6 The WPAS and DAB Use of License Agreements did not render such activities lawful. As a general rule, unless otherwise provided by the pertinent licensing statute, licenses may not be transferred or assigned without the consent of the licensing authority. See Pension Benefit Guaranty Corporation v. Braniff Airways, Inc., 700 F.2d 935, 942 (5th Cir. 1983)("[T]he most substantial and persuasive line of authority establishes that any transfer of a state or federal regulatory license or certificate is subject to the continuing jurisdiction and approval of the applicable agency."); Burns International Security Services, Inc. v. Department of Transportation, 671 P.2d 446, 448 (Hawaii 1983)(" A license is generally regarded as personal and may not be transferred by the licensee without the consent of the licensing authorities."); Reith v. General Telephone Company of Illinois, 317 N.E.2d 369, 374 (Ill. App. Ct. 1974)("A license is a personal and exclusive grant or privilege conferred upon the licensee. It is not assignable unless specifically stated to be so. The consent or license given by the public authorities herein, who maintain the public rights-of-way for the people's safe use, was to the defendant alone and not to Harris-McBurney Company."); Hempstead T-W Corporation v. Town of Hempstead, 177

N.Y.S. 2d 445, 452 (N.Y. Sup. Ct. 1958)("Since the town has the

right to license, it has the right to know and to determine who the licensee shall be. A license is not a commodity that can be bought and sold. Furthermore, licensing provisions are in part intended to identify accurately the agency responsible for the control and the operation of each tow car."); John B. Barbour Trucking Company v. State of Texas, 758 S.W.2d 684, 691 (Tex. Ct. App. 1988)("Generally speaking, the authority granted in an official license cannot be transferred without consent of the licensing authority unless the pertinent statute provides otherwise."). No statutory exception to this general rule has been made in the Act for MVRIS licenses. Indeed, as the Bowshiers should have been aware (See Florida Board of Pharmacy v. Levin, 190 So. 2d 768, 770 (Fla. 1966); Wallen v. Department of Professional Regulation, Division of Real Estate, 568 So. 2d 975 (Fla. 3d DCA 1990); Chroma Corporation v. County of Adams, 543 P.2d 83, 86 (Col. Ct. App. 1975)), Section 520.03(4), Florida Statutes, specifically provides that MVRIS licenses "are not transferable or assignable." Furthermore, that the Bowshiers may have been relying upon the advice of counsel in engaging in these unlawful activities does not provide them with a defense to the charges against them. See Carr v. Cole, 161 So. 392, 393 (Fla.

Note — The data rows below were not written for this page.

(** The two lists of features of [forward], when every embedding returns
    a tensor of the batch's shape. *)
Lemma Encoder_embeddings_cat_any self (batch : Sentences)
    (lengths : list nat) (b s : nat) (c : Encoder.Embedding → bool) :
  (∀ emb, emb ∈ Encoder.values (Encoder.embeddings self) →
     ∃ t, Encoder.emb_forward emb batch lengths = Ok t
          ∧ shaped3 b s (Encoder.output_dim emb) t) →
  ∃ ts o,
    comprehension (λ emb, Ok (c emb))
      (λ emb, Encoder.emb_forward emb batch lengths)
      (Encoder.values (Encoder.embeddings self)) = Ok ts
    ∧ Encoder.cat_if_any ts = Ok o.
Proof.
  intros Hfwd.
  destruct (decide (Exists (λ emb, c emb = true)
                      (Encoder.values (Encoder.embeddings self))))
    as [Hex|Hex].
  - apply Exists_exists in Hex.
    destruct (Encoder_embeddings_cat self batch lengths b s c Hfwd Hex)
      as (ts & e & Hts & He & _).
    by exists ts, (Some e).
  - exists [], None. split; [|done].
    apply Encoder_embeddings_none. intros emb Hin.
    destruct (c emb) eqn:Hc; [|done]. exfalso. apply Hex.
    apply Exists_exists. by exists emb.
Qed.

(** X16: with the recurrent layer in use and an embedding routed to it,
    [forward] raises a [RuntimeError] on a batch with an empty sentence
    (one length per sentence, one of them 0): the lengths are handed to
    [pack_padded_sequence] as they are. *)
Theorem Encoder_forward_rejected_lengths self (batch : Sentences)
    (lengths : list nat) (b s : nat) :
  Encoder.use_bilstm self = true →
  (∀ emb, emb ∈ Encoder.values (Encoder.embeddings self) →
     ∃ t, Encoder.emb_forward emb batch lengths = Ok t
          ∧ shaped3 b s (Encoder.output_dim emb) t) →
  (∃ emb, emb ∈ Encoder.values (Encoder.embeddings self)
          ∧ Encoder.to_bilstm emb = true) →
  length lengths = b →
  0 ∈ lengths →
  Encoder.forward nn_Dropout self batch lengths = Raise RuntimeError.
Proof.
  intros Huse Hfwd Hrouted Hcount Hbad.
  destruct (Encoder_embeddings_cat self batch lengths b s Encoder.to_bilstm
              Hfwd Hrouted) as (ts_r & r & Hts_r & Hr & [Hshape _]).
  destruct (Encoder_embeddings_cat_any self batch lengths b s
              (λ emb, negb (Encoder.to_bilstm emb)) Hfwd)
    as (ts_d & o & Hts_d & Ho).
  unfold Encoder.forward. rewrite Hts_r. simpl. rewrite Hr. simpl.
  rewrite Hts_d. simpl. rewrite Ho. simpl. rewrite Huse.
  unfold pack_padded_sequence. rewrite Hshape.
  rewrite decide_False; [done|].
  intros (_ & _ & Hall).
  rewrite Forall_forall in Hall. specialize (Hall 0 Hbad). lia.
Qed.
End encoder_more.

1935)("The evidence amply sustains the conclusion of the

chancellor that the complainant willfully violated the provisions of the act. He knew that by the scheme or device used he was exacting the payment of interest greater than 10 percent per

annum. It is merely a matter of calculation. He cannot seek immunity behind the advice of counsel that in their opinion the transaction was not violative of the statute forbidding the exaction of greater interest than 10 percent per annum for the loan of money."); Huff v. State, 646 So. 2d 742, 743 (Fla. 2d DCA 1994)(advice of counsel not a valid defense to the crime of "sale of a security by an unregistered dealer"). It is, however, a factor that should be considered in determining the punishment they should receive for their transgressions, although its significance is lessened by the fact that the Department advised them (in its July 19, 1996, notice of intent to deny WPAS's Application, in a July 26, 1996, discussion with Jack A. Bowshier, Sr., concerning such proposed action, and in its October 1, 1996, notice of intent to deny DAB's Second Application) that, in the Department's opinion, their attorney's advice was wrong. See Securities and Exchange Commission v.

First Financial Group of Texas, Inc., 659 F.2d 660, 670 (5th Cir.

1981)("Reliance upon advice of counsel may be considered in mitigation of the sanction but does not constitute a defense to contempt of court."); United States v. Goldfarb, 167 F. 2d 735 (2d Cir. 1948)("[A]dvice of counsel is not a defense to an act of contempt, although it may be considered in mitigation of punishment."); Eustace v. Lynch, 80 F. 2d 652, 656 (9th Cir.

1935)("While the advice of an attorney is not a defense to an act of contempt, it is a matter to be considered in mitigation in a trial for criminal contempt."); Robinson v. Air Draulics Engineering Company, 377 S.W. 2d 908, 913 (Tenn. 1964)("The defense of Haase rests entirely upon his sworn testimony

that . . . he acted upon the advice of his then counsel, Mr. Herman E. Taylor. As we have indicated above, this is not a bar to punishment for contempt, but it seems to us that since Mr.

Taylor testified that he did advise and counsel with Mr. Haase that this should be considered in mitigation of the punishment of Haase under the facts in this case.").

7 Neither Section 520.03(1), Florida Statutes, nor Section 520.995(1)(a), Florida Statutes, are among the statutory "sections" listed in Rule 3D-85.111, Florida Administrative Code.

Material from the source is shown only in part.